Economia

Barberino Tavarnelle, hotel: agosto ok ma il futuro è buio

“Viviamo settimana per settimana perché è praticamente impossibile prevedere quel che sarà“

Barberino Tavarnelle, hotel: agosto ok ma il futuro è buio
Val d'Elsa, 20 Settembre 2020 ore 13:59

Settembre è arrivato e l’estate, il periodo solitamente più prezioso per chi opera nel turismo, è terminata. Ed ora arriva il momento di fare i conti che oggi delineano, per molti, una situazione negativa. Dopo i ristoratori, sono alcuni hotel della zona a dare i resoconti degli ultimi tre mesi.

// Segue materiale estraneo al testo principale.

(* ===== verification/ClientCredits.v ===== *)
(** * The credits of a client ([ClientCredits.{h,cpp}])

    What is remembered of a client between sessions: the traffic in both directions, its public key, and
    a description for display.  Traffic is credited to an address only while the client has proved its
    key from there.  Two times of waiting in the upload queue are kept, one for the proved address.

    The ratio of scores is computed with the machine's [float] and [double], here the binary formats of
    the standard library's [SpecFloat]. *)
From Stdlib Require Import SpecFloat.
From S2P Require Import Prelude.

Definition MAXPUBKEYSIZE : Z := 80.

Record CreditStruct := mkCredit {
  key : list Z;
  uploaded : Z;
  downloaded : Z;
  nLastSeen : Z;
  nReserved3 : Z;
  nKeySize : Z;
  abySecureIdent : list Z
}.

(** The constructor; the default hash is zero. *)
Definition CreditStruct_new : CreditStruct := mkCredit (replicate 16 0) 0 0 0 0 0 (replicate 80 0).

Record ClientMetaStruct := mkMeta {
  name : list Z;
  firstSeen : Z;
  sessions : Z;
  lastIP : Z;
  lastPort : Z;
  kadPort : Z;
  version : Z;
  clientSoft : Z;
  sourceFrom : Z;
  obfuscation : Z
}.

Definition ClientMetaStruct_new : ClientMetaStruct := mkMeta [] 0 0 0 0 0 0 0 0 0.

Definition IsPopulated (m : ClientMetaStruct) : bool := negb (firstSeen m =? 0).

Inductive EIdentState := IS_NOTAVAILABLE | IS_IDNEEDED | IS_IDENTIFIED | IS_IDFAILED | IS_IDBADGUY.

#[global] Instance EIdentState_eq_dec : EqDecision EIdentState.
Proof. solve_decision. Defined.

(** The public key and its length, whether it is proved or not. *)
Record Ident := mkIdent {
  m_identState : EIdentState;
  m_abyPublicKey : list Z;
  m_nPublicKeyLen : Z;
  m_dwIdentIP : Z
}.

Record Waiting := mkWaiting { m_dwSecureWaitTime : Z; m_dwUnSecureWaitTime : Z; m_dwWaitTimeIP : Z }.

Record CClientCredits := mkCredits {
  m_meta : ClientMetaStruct;
  m_pCredits : CreditStruct;
  m_ident : Ident;
  m_wait : Waiting;
  m_dwCryptRndChallengeFor : Z;
  m_dwCryptRndChallengeFrom : Z
}.

Definition set_struct (s : CreditStruct) (c : CClientCredits) : CClientCredits :=
  mkCredits (m_meta c) s (m_ident c) (m_wait c) (m_dwCryptRndChallengeFor c) (m_dwCryptRndChallengeFrom c).
Definition set_ident (i : Ident) (c : CClientCredits) : CClientCredits :=
  mkCredits (m_meta c) (m_pCredits c) i (m_wait c) (m_dwCryptRndChallengeFor c) (m_dwCryptRndChallengeFrom c).
Definition set_wait (w : Waiting) (c : CClientCredits) : CClientCredits :=
  mkCredits (m_meta c) (m_pCredits c) (m_ident c) w (m_dwCryptRndChallengeFor c) (m_dwCryptRndChallengeFrom c).
Definition SetMeta (m : ClientMetaStruct) (c : CClientCredits) : CClientCredits :=
  mkCredits m (m_pCredits c) (m_ident c) (m_wait c) (m_dwCryptRndChallengeFor c) (m_dwCryptRndChallengeFrom c).
Definition set_challenge_for (n : Z) (c : CClientCredits) : CClientCredits :=
  mkCredits (m_meta c) (m_pCredits c) (m_ident c) (m_wait c) n (m_dwCryptRndChallengeFrom c).
Definition set_challenge_from (n : Z) (c : CClientCredits) : CClientCredits :=
  mkCredits (m_meta c) (m_pCredits c) (m_ident c) (m_wait c) (m_dwCryptRndChallengeFor c) n.

(** The first [n] bytes of [dst] are replaced. *)
Definition memcpy (dst src : list Z) (n : Z) : list Z := take (Z.to_nat n) src ++ drop (Z.to_nat n) dst.

(** [garbage]: what the buffer held before. *)
Definition InitalizeIdent (garbage : list Z) (s : CreditStruct) : Ident :=
  if nKeySize s =? 0 then mkIdent IS_NOTAVAILABLE (replicate 80 0) 0 0
  else mkIdent IS_IDNEEDED (memcpy garbage (abySecureIdent s) (nKeySize s)) (nKeySize s) 0.

(** The constructor from a stored record, and the one from a key. *)
Definition CClientCredits_load (garbage : list Z) (in_credits : CreditStruct) : CClientCredits :=
  mkCredits ClientMetaStruct_new in_credits (InitalizeIdent garbage in_credits) (mkWaiting 0 0 0) 0 0.

Definition CClientCredits_new (tick : Z) (k : list Z) : CClientCredits :=
  let s := CreditStruct_new in
  let s := mkCredit k (uploaded s) (downloaded s) (nLastSeen s) (nReserved3 s) (nKeySize s) (abySecureIdent s) in
  mkCredits ClientMetaStruct_new s (InitalizeIdent (replicate 80 0) s) (mkWaiting tick tick 0) 0 0.

Definition GetKey (c : CClientCredits) : list Z := key (m_pCredits c).
Definition GetSecureIdent (c : CClientCredits) : list Z := m_abyPublicKey (m_ident c).
Definition GetSecIDKeyLen (c : CClientCredits) : Z := m_nPublicKeyLen (m_ident c).
Definition GetUploadedTotal (c : CClientCredits) : Z := uploaded (m_pCredits c).
Definition GetDownloadedTotal (c : CClientCredits) : Z := downloaded (m_pCredits c).
Definition HasMeta (c : CClientCredits) : bool := IsPopulated (m_meta c).
Definition GetIdentState (c : CClientCredits) : EIdentState := m_identState (m_ident c).
Definition SetIdentState (st : EIdentState) (c : CClientCredits) : CClientCredits :=
  let i := m_ident c in set_ident (mkIdent st (m_abyPublicKey i) (m_nPublicKeyLen i) (m_dwIdentIP i)) c.

Definition GetCurrentIdentState (dwForIP : Z) (c : CClientCredits) : EIdentState :=
  match GetIdentState c with
  | IS_IDENTIFIED => if dwForIP =? m_dwIdentIP (m_ident c) then IS_IDENTIFIED else IS_IDBADGUY
  | st => st
  end.

(** The three states that lose their credits if they could prove their key. *)
Definition unproved (st : EIdentState) : bool :=
  match st with IS_IDFAILED | IS_IDBADGUY | IS_IDNEEDED => true | IS_NOTAVAILABLE | IS_IDENTIFIED => false end.

Definition with_traffic (up down : Z) (s : CreditStruct) : CreditStruct :=
  mkCredit (key s) up down (nLastSeen s) (nReserved3 s) (nKeySize s) (abySecureIdent s).

Definition AddDownloaded (bytes dwForIP : Z) (cryptoavail : bool) (c : CClientCredits) : CClientCredits :=
  if unproved (GetCurrentIdentState dwForIP c) && cryptoavail then c
  else set_struct (with_traffic (uploaded (m_pCredits c)) (u64 (downloaded (m_pCredits c) + bytes)) (m_pCredits c)) c.

Definition AddUploaded (bytes dwForIP : Z) (cryptoavail : bool) (c : CClientCredits) : CClientCredits :=
  if unproved (GetCurrentIdentState dwForIP c) && cryptoavail then c
  else set_struct (with_traffic (u64 (uploaded (m_pCredits c) + bytes)) (downloaded (m_pCredits c)) (m_pCredits c)) c.

(** ** The ratio of scores *)

Definition float_of (n : Z) : spec_float := binary_normalize 24 128 n 0 false.
Definition double_of (n : Z) : spec_float := binary_normalize 53 1024 n 0 false.

(** The conversion of a [double] to a [float]. *)
Definition to_float (x : spec_float) : spec_float :=
  match x with
  | S754_finite s m e => binary_normalize 24 128 (cond_Zopp s (Zpos m)) e s
  | x => x
  end.

Definition f_one : spec_float := float_of 1.
Definition f_two : spec_float := float_of 2.
Definition f_ten : spec_float := float_of 10.

Definition GetScoreRatio (dwForIP : Z) (cryptoavail : bool) (c : CClientCredits) : spec_float :=
  if unproved (GetCurrentIdentState dwForIP c) && cryptoavail then f_one
  else if GetDownloadedTotal c <? 1000000 then f_one
  else
    let result := if GetUploadedTotal c =? 0 then f_ten
                  else SFdiv 24 128 (SFmul 24 128 (float_of (GetDownloadedTotal c)) f_two) (float_of (GetUploadedTotal c)) in
    let result2 := to_float (SFsqrt 53 1024 (SFadd 53 1024 (SFdiv 53 1024 (double_of (GetDownloadedTotal c)) (double_of 1048576)) (double_of 2))) in
    let result := if SFltb result2 result then result2 else result in
    if SFltb result f_one then f_one
    else if SFltb f_ten result then f_ten
    else result.

(** ** The description, the key and the waiting time *)

Definition UpdateMeta (now : Z) (nm : list Z) (ip port kad ver : Z) (soft from obf : Z) (countSession : bool) (c : CClientCredits) : CClientCredits :=
  let m := m_meta c in
  SetMeta (mkMeta (match nm with [] => name m | _ => nm end)
    (if firstSeen m =? 0 then u32 now else firstSeen m)
    (if countSession then u32 (sessions m + 1) else sessions m)
    ip port kad ver soft from obf) c.

Definition SetLastSeen (now : Z) (c : CClientCredits) : CClientCredits :=
  let s := m_pCredits c in
  set_struct (mkCredit (key s) (uploaded s) (downloaded s) (u32 now) (nReserved3 s) (nKeySize s) (abySecureIdent s)) c.

Definition Verified (dwForIP : Z) (c : CClientCredits) : CClientCredits :=
  let i := m_ident c in
  let s := m_pCredits c in
  let s :=
    if nKeySize s =? 0 then
      let '(up, down) := if downloaded s >? 0 then (1, 1) else (uploaded s, downloaded s) in
      mkCredit (key s) up down (nLastSeen s) (nReserved3 s) (m_nPublicKeyLen i) (memcpy (abySecureIdent s) (m_abyPublicKey i) (m_nPublicKeyLen i))
    else s in
  set_struct s (set_ident (mkIdent IS_IDENTIFIED (m_abyPublicKey i) (m_nPublicKeyLen i) dwForIP) c).

Definition SetSecureIdent (pachIdent : list Z) (nIdentLen : Z) (c : CClientCredits) : bool * CClientCredits :=
  if (MAXPUBKEYSIZE <? nIdentLen) || negb (nKeySize (m_pCredits c) =? 0) then (false, c)
  else
    let i := m_ident c in
    (true, set_ident (mkIdent IS_IDNEEDED (memcpy (m_abyPublicKey i) pachIdent nIdentLen) nIdentLen (m_dwIdentIP i)) c).

Definition SetSecWaitStartTime (tick dwForIP : Z) (c : CClientCredits) : CClientCredits :=
  set_wait (mkWaiting (u64 (tick - 1)) (u64 (tick - 1)) dwForIP) c.

Definition ClearWaitStartTime (c : CClientCredits) : CClientCredits :=
  set_wait (mkWaiting 0 0 (m_dwWaitTimeIP (m_wait c))) c.

Definition GetSecureWaitStartTime (tick dwForIP : Z) (c : CClientCredits) : Z * CClientCredits :=
  let c := if (m_dwUnSecureWaitTime (m_wait c) =? 0) || (m_dwSecureWaitTime (m_wait c) =? 0) then SetSecWaitStartTime tick dwForIP c else c in
  let w := m_wait c in
  if negb (nKeySize (m_pCredits c) =? 0) then
    if decide (GetCurrentIdentState dwForIP c = IS_IDENTIFIED) then (m_dwSecureWaitTime w, c)
    else if dwForIP =? m_dwWaitTimeIP w then (m_dwUnSecureWaitTime w, c)
    else (tick, set_wait (mkWaiting (m_dwSecureWaitTime w) tick dwForIP) c)
  else (m_dwUnSecureWaitTime w, c).

(** ** What the operations promise *)

(** The ratio is kept between 1 and 10. *)
Lemma score_ratio_clamped ip crypto c : SFltb (GetScoreRatio ip crypto c) f_one = false /\ SFltb f_ten (GetScoreRatio ip crypto c) = false.
Proof.
  assert (SFltb f_one f_one = false /\ SFltb f_ten f_one = false) as H1 by (split; vm_compute; reflexivity).
  unfold GetScoreRatio. destruct (_ && _); [exact H1|]. destruct (_ <? 1000000); [exact H1|].
  cbv zeta. match goal with |- context [if SFltb ?x f_one then f_one else _] => generalize x end. intros r.
  destruct (SFltb r f_one) eqn:E1; [exact H1|]. destruct (SFltb f_ten r) eqn:E2; [|by rewrite E1, E2].
  split; vm_compute; reflexivity.
Qed.

(** A client with a key that has not proved it from this address neither sees nor moves the time of the
    one that has: it waits from its own first request. *)
Lemma secure_wait_protected tick ip c : nKeySize (m_pCredits c) <> 0 -> m_dwSecureWaitTime (m_wait c) <> 0 -> m_dwUnSecureWaitTime (m_wait c) <> 0 ->
  GetCurrentIdentState ip c <> IS_IDENTIFIED ->
  let '(t, c') := GetSecureWaitStartTime tick ip c in
  m_dwSecureWaitTime (m_wait c') = m_dwSecureWaitTime (m_wait c) /\
  t = (if ip =? m_dwWaitTimeIP (m_wait c) then m_dwUnSecureWaitTime (m_wait c) else tick).
Proof.
  intros Hk Hs Hu Hi. unfold GetSecureWaitStartTime. rewrite (proj2 (Z.eqb_neq (m_dwUnSecureWaitTime _) 0)), (proj2 (Z.eqb_neq (m_dwSecureWaitTime _) 0)) by done.
  simpl. rewrite (proj2 (Z.eqb_neq (nKeySize _) 0)) by done. simpl. rewrite decide_False by done. by destruct (ip =? _).
Qed.

(** The first proof of a key deletes the credits from before. *)
Lemma first_key_deletes_credits ip c : nKeySize (m_pCredits c) = 0 -> GetDownloadedTotal c > 0 ->
  GetDownloadedTotal (Verified ip c) = 1 /\ GetUploadedTotal (Verified ip c) = 1.
Proof. intros Hk Hd. unfold Verified, GetDownloadedTotal in *. rewrite Hk, Z.gtb_ltb, (proj2 (Z.ltb_lt _ _)) by lia. done. Qed.
Lemma filter_length_le {A} (p : A -> bool) l : (length (List.filter p l) <= length l)%nat.
Proof. induction l as [|x l IH]; simpl; [done|]. destruct (p x); simpl; lia. Qed.

Lemma Forall_filter {A} (p : A -> bool) (P : A -> Prop) l : Forall P l -> Forall P (List.filter p l).
Proof. induction 1 as [|x l Hx _ IH]; simpl; [done|]. destruct (p x); [by constructor|done]. Qed.

Section Saving.

Context {F : Type} {IOF : CFileDataIO F} {laws : FileLaws F} {conv : wxConv} {claws : wxConvLaws conv}.

#[local] Open Scope io_scope.

Lemma bind_run {A B} (m : IO F A) (k : A -> IO F B) f x f' : m f = (inr x, f') -> io_bind m k f = k x f'.
Proof. unfold io_bind. by intros ->. Qed.

Lemma catch_failure_run (m : IO F unit) f f' : m f = (inr tt, f') -> catch_failure m f = (inr tt, f').
Proof. unfold catch_failure. by intros ->. Qed.

Lemma writes_catch (m : IO F unit) bs : writes m bs tt -> writes (catch_failure m) bs tt.
Proof.
  intros Hm f Hf Hp Hr. destruct (Hm f Hf Hp Hr) as (f' & E & H). exists f'. split; [by apply catch_failure_run|done].
Qed.

Lemma writes_records m : Forall entry_ok m -> forall count, 0 <= count -> count + Z.of_nat (length m) < 2 ^ 32 ->
  writes (write_records m count) (record_bytes (records_of (saved m))) (count + Z.of_nat (length (saved m))).
Proof.
  induction 1 as [|[k c] m [_ [Hc _]] _ IH]; intros count Hn Hlt.
  - simpl. change (Z.of_nat 0) with 0. rewrite Z.add_0_r. apply writes_ret.
  - cbn [length] in Hlt. simpl. destruct (has_traffic c); [|apply IH; lia].
    unfold records_of, record_bytes. cbn [map concat length]. eapply writes_bind; [by apply writes_record|].
    rewrite wrap_small by width_lia. replace (count + Z.of_nat (S (length (saved m)))) with (count + 1 + Z.of_nat (length (saved m))) by lia.
    apply IH; lia.
Qed.

Lemma writes_metas m : Forall entry_ok m -> writes (write_metas m) (meta_bytes (described m)) tt.
Proof.
  induction 1 as [|[k c] m (Hk & Hc & Hm) _ IH]; [apply writes_ret|]. simpl. simpl in Hm.
  rewrite <- negb_andb. destruct (HasMeta c && has_traffic c) eqn:E; simpl; [|done].
  apply andb_true_iff in E as [E _]. unfold meta_bytes. simpl. eapply writes_bind; [|done].
  apply writes_meta; [apply Hc|by apply Hm].
Qed.

Lemma count_metas_spec m : forall n, 0 <= n -> n + Z.of_nat (length m) < 2 ^ 32 -> count_metas m n = n + Z.of_nat (length (described m)).
Proof.
  induction m as [|[k c] m IH]; intros n Hn Hlt; cbn [length] in Hlt; simpl; [lia|].
  destruct (_ && _); [|apply IH; lia]. rewrite wrap_small by width_lia. rewrite IH by lia. cbn [length]. lia.
Qed.

Lemma writes_trailer m : Forall entry_ok m -> Z.of_nat (length m) < 2 ^ 32 -> writes (SaveMetaTrailer m) (trailer m) tt.
Proof.
  intros Hm Hlt. unfold SaveMetaTrailer, trailer. rewrite count_metas_spec by lia. rewrite Z.add_0_l.
  pose proof (writes_metas m Hm) as HW. destruct (described m) as [|e d]; [apply writes_ret|].
  rewrite (proj2 (Z.eqb_neq _ _)) by (cbn [length]; lia). apply writes_catch.
  eapply writes_bind; [apply writes_Write; [by repeat constructor|done]|]. do 2 (eapply writes_bind; [by apply writes_int|]). exact HW.
Qed.

(** Overwriting inside the file, and going on at its end. *)
Lemma splice_inside {A} (a b b' c : list A) : length b = length b' -> splice (a ++ b ++ c) (Z.of_nat (length a)) b' = a ++ b' ++ c.
Proof.
  intros Hl. unfold splice. rewrite Nat2Z.id, take_app_length, <- Hl, <- length_app, (app_assoc a b c). by rewrite drop_app_length.
Qed.

Lemma splice_at_end {A} (a b : list A) : splice a (Z.of_nat (length a)) b = a ++ b.
Proof. unfold splice. rewrite Nat2Z.id, take_ge, drop_ge by lia. by rewrite app_nil_r. Qed.

Lemma seek_run from offset p f : 0 <= p < 2 ^ 62 -> file_ok f ->
  match from with wxFromStart => offset | wxFromCurrent => GetPosition f + offset | wxFromEnd => GetLength f + offset end = p ->
  exists f', Seek offset from f = (inr p, f') /\ file_ok f' /\ content f' = content f /\ GetPosition f' = p /\
    forall n m, room f n -> 0 <= m -> p + m <= GetPosition f + n -> room f' m.
Proof.
  intros Hp Hf Eq. destruct (law_seek p f Hf) as (f' & E & H); [lia|]. exists f'. split; [|done].
  unfold Seek. rewrite Eq. assert (swrap 64 p = p) as ->.
  { unfold swrap. change (64 - 1) with 63. rewrite Z.mod_small; norm_pow; lia. }
  rewrite (proj2 (Z.geb_le p 0)) by lia. unfold io_bind. by rewrite E, (proj2 (Z.geb_le p 0)), Z.eqb_refl by lia.
Qed.

(** A writer at the end of the file appends. *)
Lemma append_run {A} (w : IO F A) bs x f r : writes w bs x -> file_ok f -> GetPosition f = GetLength f -> 0 <= r ->
  room f (Z.of_nat (length bs) + r) ->
  exists f', w f = (inr x, f') /\ file_ok f' /\ content f' = content f ++ bs /\ GetPosition f' = GetLength f' /\ room f' r.
Proof.
  intros Hw Hf Hp Hr Hroom. destruct (Hw f Hf ltac:(lia)) as (f' & E & O & C & P & R); [eapply law_room; [done|exact Hroom|lia]|].
  destruct (law_content f Hf) as [_ HL]. destruct (law_content f' O) as [_ HL']. rewrite Hp, HL, splice_at_end in C.
  exists f'. split_and!; [done|done|done| |by apply R]. rewrite P, HL', C, length_app. lia.
Qed.

Lemma SaveList_spec m f : Forall entry_ok m -> Z.of_nat (length m) < 2 ^ 32 -> file_ok f -> content f = [] -> GetPosition f = 0 ->
  room f (Z.of_nat (length (file_bytes m))) ->
  exists f', SaveList m f = (inr tt, f') /\ file_ok f' /\ content f' = file_bytes m.
Proof.
  intros Hm Hlt Hf Hc Hp Hroom. destruct (law_content f Hf) as [_ HL]. rewrite Hc in HL. simpl in HL.
  set (n := Z.of_nat (length (saved m))). unfold file_bytes in Hroom. rewrite !length_app, !poke_le_length in Hroom.
  set (recs := record_bytes (records_of (saved m))) in *. set (tr := trailer m) in *.
  destruct (append_run (WriteUInt8 CREDITFILE_VERSION) (poke_le 1 CREDITFILE_VERSION) tt f (4 + Z.of_nat (length recs) + Z.of_nat (length tr)))
    as (f1 & E1 & O1 & C1 & P1 & R1); [by apply writes_int|done|lia|lia|rewrite poke_le_length; eapply law_room; [done|exact Hroom|lia]|].
  destruct (append_run (WriteUInt32 0) (poke_le 4 0) tt f1 (Z.of_nat (length recs) + Z.of_nat (length tr)))
    as (f2 & E2 & O2 & C2 & P2 & R2); [by apply writes_int|done|done|lia|rewrite poke_le_length; eapply law_room; [done|exact R1|lia]|].
  destruct (append_run (write_records m 0) recs n f2 (Z.of_nat (length tr)))
    as (f3 & E3 & O3 & C3 & P3 & R3); [by apply writes_records|done|done|lia|exact R2|].
  rewrite C2, C1, Hc, app_nil_l in C3. destruct (law_content f3 O3) as [_ HL3]. rewrite C3 in HL3. rewrite !length_app, !poke_le_length in HL3.
  destruct (seek_run wxFromStart 1 1 f3 ltac:(lia) O3 eq_refl) as (f4 & E4 & O4 & C4 & P4 & R4).
  destruct (law_content f4 O4) as [_ HL4]. rewrite C4, C3 in HL4. rewrite !length_app, !poke_le_length in HL4.
  assert (room f4 (4 + (Z.of_nat (length recs) + Z.of_nat (length tr)))) as Hr4 by (apply (R4 _ _ R3); lia).
  assert (writes (WriteUInt32 n) (poke_le 4 n) tt) as W5 by by apply writes_int.
  destruct (W5 f4 O4 ltac:(lia)) as (f5 & E5 & O5 & C5 & P5 & R5); [eapply law_room; [done|exact Hr4|rewrite poke_le_length; lia]|].
  rewrite poke_le_length in P5, R5. specialize (R5 (Z.of_nat (length recs) + Z.of_nat (length tr)) ltac:(lia) Hr4). rewrite P4, C4, C3, <- app_assoc in C5.
  change 1 with (Z.of_nat (length (poke_le 1 CREDITFILE_VERSION))) in C5. rewrite splice_inside in C5 by done.
  destruct (law_content f5 O5) as [_ HL5]. rewrite C5 in HL5. rewrite !length_app, !poke_le_length in HL5.
  assert (0 <= GetLength f5) as H0 by (clear -HL5; lia).
  destruct (seek_run wxFromEnd 0 (GetLength f5) f5 (conj H0 (proj2 (law_position f5 O5))) O5 (Z.add_0_r _)) as (f6 & E6 & O6 & C6 & P6 & R6).
  destruct (append_run (SaveMetaTrailer m) tr tt f6 0) as (f7 & E7 & O7 & C7 & _);
    [by apply writes_trailer|done|rewrite (length_kept f5 f6 O5 O6 C6); exact P6|lia|apply (R6 _ _ R5); lia|].
  exists f7. split; [|split; [done|]].
  - apply catch_failure_run. rewrite (bind_run _ _ _ _ _ E1), (bind_run _ _ _ _ _ E2), (bind_run _ _ _ _ _ E3), (bind_run _ _ _ _ _ E4),
      (bind_run _ _ _ _ _ E5), (bind_run _ _ _ _ _ E6). exact E7.
  - rewrite C7, C6, C5. unfold file_bytes. by rewrite <- !app_assoc.
Qed.

End Saving.

(** ** What is loaded *)

Section Loading.

Context (garbage : list Z).

Definition insert_record (dwExpired : Z) (m : ClientMap) (s : CreditStruct) : ClientMap :=
  if nLastSeen s <? dwExpired then m else mset (key s) (CClientCredits_load garbage s) m.

Definition load_all (dwExpired : Z) (m : ClientMap) (l : list CreditStruct) : ClientMap := fold_left (insert_record dwExpired) l m.

(** What holds of every list that was loaded: ordered, filed by the hash, with a fresh state of
    identification. *)
Definition fresh_entry (e : Entry) : Prop :=
  e.1 = key (m_pCredits e.2) /\ credit_ok (m_pCredits e.2) /\ m_ident e.2 = InitalizeIdent garbage (m_pCredits e.2).

Definition fresh_map (m : ClientMap) : Prop := msorted m /\ Forall fresh_entry m.

Lemma fresh_insert m s : fresh_map m -> credit_ok s -> fresh_map (mset (key s) (CClientCredits_load garbage s) m).
Proof. intros [H1 H2] Hs. split; [by apply msorted_set|]. by apply mset_Forall. Qed.

Lemma fresh_load_all d l : forall m, fresh_map m -> Forall credit_ok l -> fresh_map (load_all d m l).
Proof.
  induction l as [|s l IH]; intros m Hm Hl; [done|]. apply Forall_cons in Hl as [Hs Hl]. simpl. apply IH; [|done].
  unfold insert_record. destruct (_ <? _); [done|by apply fresh_insert].
Qed.

(** Without the descriptions. *)
Definition forget (m : ClientMap) : ClientMap := map (fun e => (e.1, SetMeta ClientMetaStruct_new e.2)) m.

(** A description is put on the entry of its key. *)
Lemma mset_found_map {V} (k : list Z) (v c : V) m : msorted m -> mfind k m = Some c ->
  mset k v m = map (fun e => if decide (e.1 = k) then (k, v) else e) m.
Proof.
  induction m as [|[k1 v1] m IH]; simpl; intros Hs Hf; [done|]. apply msorted_cons in Hs as [Hs Hm].
  destruct (key_cases k k1) as [(E1 & E2)|[(E1 & E2)|(-> & E1 & E2)]]; simpl in *; rewrite ?E1, ?E2 in *.
  - done.
  - rewrite decide_False by (intros ->; pose proof (kltb_irrefl (K := list Z) k); simpl in *; congruence). f_equal. by apply IH.
  - rewrite decide_True by done. f_equal. assert (Forall (fun e => e.1 <> k1) m) as HF.
    { eapply Forall_impl; [exact Hm|]. intros e He <-. pose proof (kltb_irrefl (K := list Z) e.1). simpl in *. congruence. }
    clear -HF. induction HF as [|e m He _ IH]; simpl; [done|]. rewrite decide_False by done. by f_equal.
Qed.

Lemma restore_meta_map k meta m : msorted m ->
  restore_meta k meta m = map (fun e => if decide (e.1 = k) then (e.1, SetMeta meta e.2) else e) m.
Proof.
  intros Hs. unfold restore_meta. destruct (mfind k m) as [c|] eqn:E.
  - rewrite (mset_found_map k _ c m Hs E). apply map_ext_in. intros [k1 v1] Hin. simpl. destruct (decide (k1 = k)) as [->|]; [|done].
    apply list_elem_of_In in Hin. apply (mfind_In _ _ _ Hs) in Hin. congruence.
  - assert (forall e, e ∈ m -> e.1 <> k) as HF.
    { intros [k1 v1] Hin Hk. simpl in Hk. subst k1. apply (mfind_In _ _ _ Hs) in Hin. congruence. }
    clear -HF. induction m as [|e m IH]; simpl; [done|]. rewrite decide_False by (apply HF; left). f_equal. apply IH. intros e' He'. apply HF. by right.
Qed.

Il primo a esporre le proprie impressioni è Filippo Faggioli, a nome del Park Hotel Chianti.
«L’albergo ha riapeto dall’11 maggio quindi c’erano tante restrizioni – ha spiegato – e lo abbiamo fatto con molto coraggio perché non solo avevamo perso tutto il lavoro di marzo, aprile e maggio, ma avevamo perso tutte le prenotazioni fino a settembre, incluso. Zero prenotazioni. Abbiamo riaperto con 5 camere. La situazione è migliorata, ma ovviamente non tornando mai alla normalità. Abbiamo fatto maggio, giugno e luglio con un lavoro simile alla bassa stagione, con qualche sporadico turista e un po’ di clientela commerciale. A luglio è arrivato qualche straniero, mentre ad agosto c’è stato un incredibile boom di italiani, completamente inaspettato e imprevedibile. Noi avevamo accettato anche i bonus vacanze, ma questo flusso non è arrivato grazie a questa misura. Abbiamo lavorato anche in maniera spropositata rispetto alle aspettative. Ora a settembre siamo di nuovo tornati a risultati di una medio-bassa stagione. Viviamo settimana per settimana perché è praticamente impossibile prevedere quel che sarà. Quello che abbiamo notato è che nonostante tutto, il turismo si è dimostrato un bisogno fondamentale dell’uomo. Quindi ritornerà, è una necessità primaria e lo abbiamo visto. Certo, i danni fatti non li ripaga nessuno. Qualcuno ho dovuto chiudere, e qualcun altro chiuderà. Però il turismo non smetterà di esistere».
Arrivano anche i dati, precisi, che fanno riferimento a tutto l’anno.
«Si finirà, numeri alla mano, con un meno 50%. Già ad ora siamo al 44% in meno rispetto a tutto l’anno. L’albergo non guadagnerà nulla se andrà bene. Però chiudere e restare chiusi ti mette in difficoltà poi nel riaprire, anche mentalmente. Non è stato facile rapportarsi con clienti, ci sono state molte discussioni. Le norme le abbiamo seguite per filo e per segno come ad esempio la sanificazione della piscina e dei lettini. È un bel lavoro. A Firenze la stessa categoria di hotel, metteva un prezzo dimezzato rispetto alle nostre zone del Chianti. Nonostante questo la gente non c’è andata».
Una seconda opinione e spiegazione dei problemi arriva da Stefania Conforti del Borgo di Cortefreda. «Avevamo delle aspettative in negativo a giugno – ha spiegato – Dopodiché si è dimostrata una stagione buona, la gente c’è stata. Siamo dovuti partire con un personale ridotto affrontando un lavoro molto grosso. Da una parte c’è stato un buon flusso di persone, dall’altra però non siamo riusciti ad organizzarci al meglio. Si sono create situazioni difficili durante la giornata, come ad esempio la fila per i buffet che non riuscivamo a gestire al meglio. Teniamo comunque sempre conto che di 12 mesi riusciremo a lavorare soltanto per 2, 3 al massimo. Gli altri 9 mesi di lavoro buttati nel cestino. Già ora per i prossimi tempi si prevede il buio. Cominciano le scuole e il lavoro e quindi le persone non verranno. È inevitabile essere preoccupati. Ogni giorno arriva un bollettino nuovo che crea allarme e le persone hanno timore. Adesso sono arrivate anche le tasse ed inoltre i contratti e gli abbonamenti per i portali si pagano ad inizio anno e sono comunque grosse spese che nessuno rimborserà. Questa estate ho dovuto lavorare chiamando i giovani che non avevano un contratto fisso e che ci hanno dato un grande aiuto. Credo che si debba dare maggiori messaggi positivi alle persone, anche dall’amministrazione».